NEWS

Committee Recommends Against Complete NIH Reorganization

Charles Marwick

As the premier supporter of the funding of biomedical research and training, the National Institutes of Health is a successful enterprise that makes a useful response to the demands made upon it. But if it is to meet coming challenges, some organizational changes are needed to enable the NIH as an whole to respond effectively, concludes a new report from the National Research Council and the Institute of Medicine.

At the same time, the report stated, there is no need to consolidate or reduce the number of the present 27 separate institutes and centers, a step that already had been proposed.

Congress asked the NRC and IOM to examine "whether the current structure and organization of NIH is optimally configured for the scientific needs of the 21st century." A 21-member committee, chaired by Harold T. Shapiro, Ph.D., an economist and president emeritus at Princeton University, Princeton, N.J., drafted the final report.

Among the 14 recommendations the committee made are the following:

· The NIH director should have the authority to hire and fire institute directors. At present, this is in the hands of the Secretary of Health and Human Services.

· The NIH director needs an enhanced ability to fund, develop, and carry out highly innovative special projects that would support promising research involving high-risk but high-potential payoffs—an attempt to deal with a peer review system that tends to fund only projects that seem likely to succeed.

· The NIH director should be limited to a 6-year term, with an option to renew one time for a further 6 years. Likewise, individual institute directors should be appointed for 5 years, again with an option to renew one time for a second 5-year term.

· Congress should charge NIH with developing an enhanced ability to develop strategic research initiatives that would cut across many, if not all, of the disease-oriented institutes—a move bound to be controversial with institute directors who may be protective of their turf.

· A call for more emphasis on clinical research by forming a National Center for Clinical Research and Research Resources, in effect an expansion of the existing National Center for Research Resources.

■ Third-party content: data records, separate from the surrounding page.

(* ===== verification/Package.v ===== *)
(** * Package

    [src/scripts/assemble-native-artifact.ts] and
    [src/scripts/assemble-package.ts]: an artifact is made of an executable and a
    manifest that describes it, and a package of the sources and the artifacts whose
    executables are what their manifests say.

    Both run on the files of a [Workspace]; [FileAccess] is what else they call. *)

From Stdlib Require Import Lia.
From S2P Require Import Prelude StructuredJson Io Paths Workspace Json Protocol JsRegex Launch Vendor.

(** Files one by one: whole, by size, and the entries of a directory, each with
    whether it is a directory. *)
Class FileAccess (Disk : Type) := {
  fa_readFile : path → Disk → outcome errno string * Disk;
  fa_writeFile : path → string → Disk → outcome errno unit * Disk;
  fa_copyFile : path → path → Disk → outcome errno unit * Disk;
  fa_size : path → Disk → outcome errno Z * Disk;
  fa_readdir : path → Disk → outcome errno (list (string * bool)) * Disk }.

(** What the calls promise; a directory that a file is in is listed. *)
Class FileAccessLaws (Disk : Type) `{Workspace Disk} `{FileAccess Disk} := {
  fa_readFile_keeps p d : kept_outside [] d (fa_readFile p d).2;
  fa_readFile_reads p d bytes : (fa_readFile p d).1 = Ret bytes → file d p = Some bytes;
  fa_writeFile_keeps p bytes d : kept_outside [p] d (fa_writeFile p bytes d).2;
  fa_writeFile_writes p bytes d : (fa_writeFile p bytes d).1 = Ret tt → file (fa_writeFile p bytes d).2 p = Some bytes;
  fa_copyFile_keeps p q d : kept_outside [q] d (fa_copyFile p q d).2;
  fa_copyFile_copies p q d : (fa_copyFile p q d).1 = Ret tt →
    ∃ bytes, file d p = Some bytes ∧ file (fa_copyFile p q d).2 q = Some bytes;
  fa_size_keeps p d : kept_outside [] d (fa_size p d).2;
  fa_size_counts p d n bytes : (fa_size p d).1 = Ret n → file d p = Some bytes → n = Z.of_nat (String.length bytes);
  fa_readdir_keeps p d : kept_outside [] d (fa_readdir p d).2;
  fa_readdir_lists p d entries : (fa_readdir p d).1 = Ret entries →
    NoDup entries.*1 ∧ Forall is_component entries.*1 ∧
    ∀ name rel, is_component name → rel ≠ [] → file d (p ++ name :: rel) ≠ None → (name, true) ∈ entries;
  read_is_file d p : normal p → ws_read d (path_text p) = file d p;
  stream_is_file d p : normal p → String.concat "" <$> ws_stream d (path_text p) = file d p }.

(** ** Arguments *)

(** [argv.indexOf(name)], and the value after it. *)
Definition value_after (name : string) (argv : list string) : option string :=
  found ← list_find (λ a, a = name) argv; argv !! S found.1.

Definition argument (name : string) (argv : list string) : outcome sync_error (option string) :=
  if js_elem name argv then
    match value_after name argv with
    | Some value => guard_throw (negb (starts_with "--" value)) (failure (name ++ " requires a value"));; Ret (Some value)
    | None => Throw (failure (name ++ " requires a value"))
    end
  else Ret None.

Definition requiredArgument (name : string) (argv : list string) : outcome sync_error string :=
  match value_after name argv with
  | Some value => guard_throw (negb (starts_with "--" value)) (failure (name ++ " requires a value"));; Ret value
  | None => Throw (failure (name ++ " requires a value"))
  end.

(** [/^[A-Za-z0-9][A-Za-z0-9._-]*$/] *)
Definition alphanumeric (c : ascii) : bool := is_alpha c || is_digit c.
Definition target_rest (c : ascii) : bool :=
  alphanumeric c || Ascii.eqb c "." || Ascii.eqb c "_" || Ascii.eqb c "-".
Definition plain_target (target : string) : bool :=
  match target with String c rest => alphanumeric c && str_forall target_rest rest | EmptyString => false end.

Definition resolveArtifactOutput (target : string) (artifactsRoot : path) : outcome sync_error path :=
  guard_throw (plain_target target) (failure "--target must be a plain target directory name");;
  let output := resolve_from artifactsRoot target in
  guard_throw (negb (escapes (relative_text artifactsRoot output)))
    (failure "--target must name a child directory of native/artifacts");;
  Ret output.

Definition isSafeFileName (value : jsval) : bool :=
  match value with
  | VStr s => negb (String.eqb s "") && negb (String.eqb s ".") && negb (String.eqb s "..") &&
      negb (includes "/" s) && negb (includes "\" s) && negb (includes ":" s)
  | _ => false
  end.

(** ** [assemble-native-artifact.ts] *)

Definition manifest_value (target executable : string) (size : Z) (sha256 commit : string) : jsval := VObj [
  ("schemaVersion", VNum (num_of_Z 1)); ("target", VStr target); ("executable", VStr executable);
  ("executableSize", VNum (num_of_Z size)); ("executableSha256", VStr sha256);
  ("projectSourceCommit", VStr commit); ("bridgeProtocolVersion", VNum (num_of_Z BRIDGE_PROTOCOL_VERSION));
  ("officialCodexVersion", VStr OFFICIAL_CODEX_VERSION); ("officialCodexTag", VStr OFFICIAL_CODEX_TAG);
  ("officialSourceCommit", VStr OFFICIAL_SOURCE_COMMIT); ("vendorTreeSha256", VStr VENDOR_TREE_SHA256)].

Section package.
Context {Disk : Type} `{Workspace Disk} `{FileAccess Disk} `{JsonText} (sha256Hex : string → string).
(** The working directory, and the directory above the scripts. *)
Context (cwd repositoryRoot : path).

Abbreviation io A := (Io.io Disk sync_error A).
Definition on_disk {A} (op : Disk → outcome errno A * Disk) : io A := io_call platform_error op.

Definition artifactsRoot : path := resolve_in cwd ["native"; "artifacts"].

Definition assemble_into (output executable : path) (target sourceCommit : string) : io unit :=
  on_disk (ws_rm output);;
  on_disk (ws_mkdir output);;
  let executableName := basename executable in
  let destination := resolve_from output executableName in
  on_disk (fa_copyFile executable destination);;
  bytes ← on_disk (fa_readFile destination);
  size ← on_disk (fa_size destination);
  let manifest := manifest_value target executableName size (sha256Hex bytes) sourceCommit in
  on_disk (fa_writeFile (resolve_from output "native-artifact.json") (stringify_indented manifest ++ line_feed)%string).

Definition assembleNativeArtifact (argv : list string) : io unit :=
  target ← io_lift (requiredArgument "--target" argv);
  executable ← io_lift (requiredArgument "--executable" argv);
  sourceCommit ← io_lift (requiredArgument "--source-commit" argv);
  io_lift (guard_throw (is_hex 40 sourceCommit)
    (failure "--source-commit must be a 40-character Git object id"));;
  output ← io_lift (resolveArtifactOutput target artifactsRoot);
  assemble_into output (resolve_from cwd executable) target sourceCommit.

(** ** [assemble-package.ts] *)

Definition stagingDirectory : path := resolve_from repositoryRoot "dist/package".

(** An empty argument counts as none. *)
Definition nativeArtifactsDirectory (argument : option string) : path :=
  match argument with
  | Some a => if String.eqb a "" then resolve_from repositoryRoot "native/bin" else resolve_from cwd a
  | None => resolve_from repositoryRoot "native/bin"
  end.

(** [Promise.all]: all of them run, and the first failure is the answer. *)
Definition both (m n : io unit) : io unit := λ d,
  let '(r1, d1, t1) := m d in
  let '(r2, d2, t2) := n d1 in
  (match r1 with Ret _ => r2 | Throw e => Throw e end, d2, t1 ++ t2).
Definition all_of (l : list (io unit)) : io unit := foldr both (mret tt) l.

Definition copy_artifact (sourceRoot : path) (target : string) : io unit :=
  let source := resolve_from sourceRoot target in
  let manifestPath := resolve_from source "native-artifact.json" in
  text ← on_disk (fa_readFile manifestPath);
  manifest ← io_lift (match json_parse text with Some v => Ret v | None => Throw syntax_error end);
  schemaVersion ← io_lift (prop manifest "schemaVersion");
  manifest_target ← io_lift (prop manifest "target");
  io_lift (guard_throw (is_one schemaVersion && is_value manifest_target target)
    (failure ("Native artifact manifest is invalid for " ++ target)%string));;
  manifest_executable ← io_lift (prop manifest "executable");
  io_lift (guard_throw (isSafeFileName manifest_executable)
    (failure ("Native artifact executable path is invalid for " ++ target)%string));;
  let name := match manifest_executable with VStr s => s | _ => "" end in
  let executable := resolve_from source name in
  bytes ← on_disk (fa_readFile executable);
  sha256 ← io_lift (prop manifest "executableSha256");
  size ← io_lift (prop manifest "executableSize");
  io_lift (guard_throw (is_value sha256 (sha256Hex bytes) && is_num (Z.of_nat (String.length bytes)) size)
    (failure ("Native artifact checksum mismatch for " ++ target)%string));;
  let destination := resolve_in stagingDirectory ["native"; "bin"; target] in
  on_disk (ws_mkdir destination);;
  on_disk (ws_cp executable (resolve_from destination name));;
  on_disk (ws_cp manifestPath (resolve_from destination "native-artifact.json")).

Definition copyNativeArtifacts (sourceRoot : path) : io unit :=
  entries ← on_disk (fa_readdir sourceRoot);
  let targets := js_sort (filter (λ entry, entry.2 = true) entries).*1 in
  io_lift (guard_throw (negb (bool_decide (targets = []))) (failure "No native artifact targets were found"));;
  for_each (copy_artifact sourceRoot) targets.

(** [delete packageJson.x] for the fields of development. *)
Definition DELETED : list string := ["devDependencies"; "files"; "overrides"; "scripts"].
Definition without_development (v : jsval) : outcome sync_error jsval :=
  match v with
  | VObj fs => Ret (VObj (filter (λ kv, kv.1 ∉ DELETED) fs))
  | VNull | VUndef => Throw type_error
  | _ => Ret v
  end.

(** What it logs is the staging directory. *)
Definition assemblePackage (argv : list string) : io path :=
  nativeArtifactsArgument ← io_lift (argument "--native-artifacts-dir" argv);
  let from_root name := resolve_from repositoryRoot name in
  let staged name := resolve_from stagingDirectory name in
  on_disk (ws_rm stagingDirectory);;
  on_disk (ws_mkdir stagingDirectory);;
  all_of [on_disk (ws_cp (from_root "LICENSE") (staged "LICENSE"));
          on_disk (ws_cp (from_root "README.md") (staged "README.md"));
          on_disk (ws_cp (from_root "src") (staged "src"))];;
  copyNativeArtifacts (nativeArtifactsDirectory nativeArtifactsArgument);;
  text ← on_disk (fa_readFile (from_root "package.json"));
  packageJson ← io_lift (match json_parse text with Some v => Ret v | None => Throw syntax_error end);
  published ← io_lift (without_development packageJson);
  on_disk (fa_writeFile (staged "package.json") (stringify_indented published ++ line_feed)%string);;
  mret stagingDirectory.

(** What both parts of [both] keep, it keeps. *)
Lemma moves_both (R : Disk → Disk → Prop) `{!PreOrder R} (m n : io unit) : moves R m → moves R n → moves R (both m n).
Proof.
  intros Hm Hn d. specialize (Hm d). unfold runs, both in *. destruct (m d) as [[r1 d1] t1]. specialize (Hn d1).
  unfold runs in Hn. destruct (n d1) as [[r2 d2] t2]. by eapply (moves_chain _).
Qed.
Lemma throws_both (P : sync_error → Prop) (m n : io unit) : throws P m → throws P n → throws P (both m n).
Proof.
  intros Hm Hn d. specialize (Hm d). unfold runs, both in *. destruct (m d) as [[r1 d1] t1]. specialize (Hn d1).
  unfold runs in Hn. destruct (n d1) as [[r2 d2] t2]. by destruct r1.
Qed.
End package.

· Finally, in a step that has already sparked considerable controversy (see story below), the committee recommended a re-examination of the present status of the National Cancer Institute. The NCI director is a presidential appointee and this, along with the fact that NCI’s budget is not under the control of the NIH director, is a situation not conducive to good management, said Shapiro. The NCI’s budget constitutes about 17% of the overall NIH budget.

In its report, the committee made an effort to deal with the point that, with the sheer number of institutes and other units being formed in recent years, NIH is becoming unmanageable, an argument also put forth by former NIH director Harold Varmus, M.D., now the president of Memorial Sloan-Kettering Cancer Center in New York.

Consolidating or eliminating NIH institutes would be a lengthy, uncertain process and would outweigh any likely benefits, Shapiro said. "We thought that the benefits and goals advocated by the proponents of a major consolidation could be achieved more quickly and effectively through organizational changes other than restructuring." But, he added: "We do not expect NIH’s organizational structure to remain frozen. Business as usual is no longer appropriate at NIH." Indeed, the committee recommended combining two institutes: The National Institute of Drug Abuse and the National Institute of Alcohol Abuse and Alcoholism.

Shapiro pointed out that with the pace of scientific discovery, some institutes and centers will become more relevant than others, and he recommended that a formal process be established for reviewing whether centers should be added, eliminated, or combined. He pointed out that Congress would still need to authorize any changes in the number of institutes, but the NIH director could start the process.

Currently, there are moves by the Department of Health and Human Services to centralize administrative and management functions at NIH, such as budgeting, finance, and procurement. The committee was critical of these moves as possibly decreasing the effectiveness of NIH and recommended that they be considered only after careful study. "A studied and structural approach should be used to assure that centralization would not undermine NIH’s ability to identify, fund, and manage the best research and training proposals and programs," the committee wrote in its report, which is available at http://www.nationalacademies.org.

NIH considers the report a starting point for self-analysis, said Raynard S. Kington, M.D., Ph.D., deputy director of NIH. "We see this report as the beginning of a process that will allow us to take a look at the broad array of recommendations," he said. "It’s appropriate for an organization like ours, which has increased in size and complexity in recent years, that we take a look at how we do things."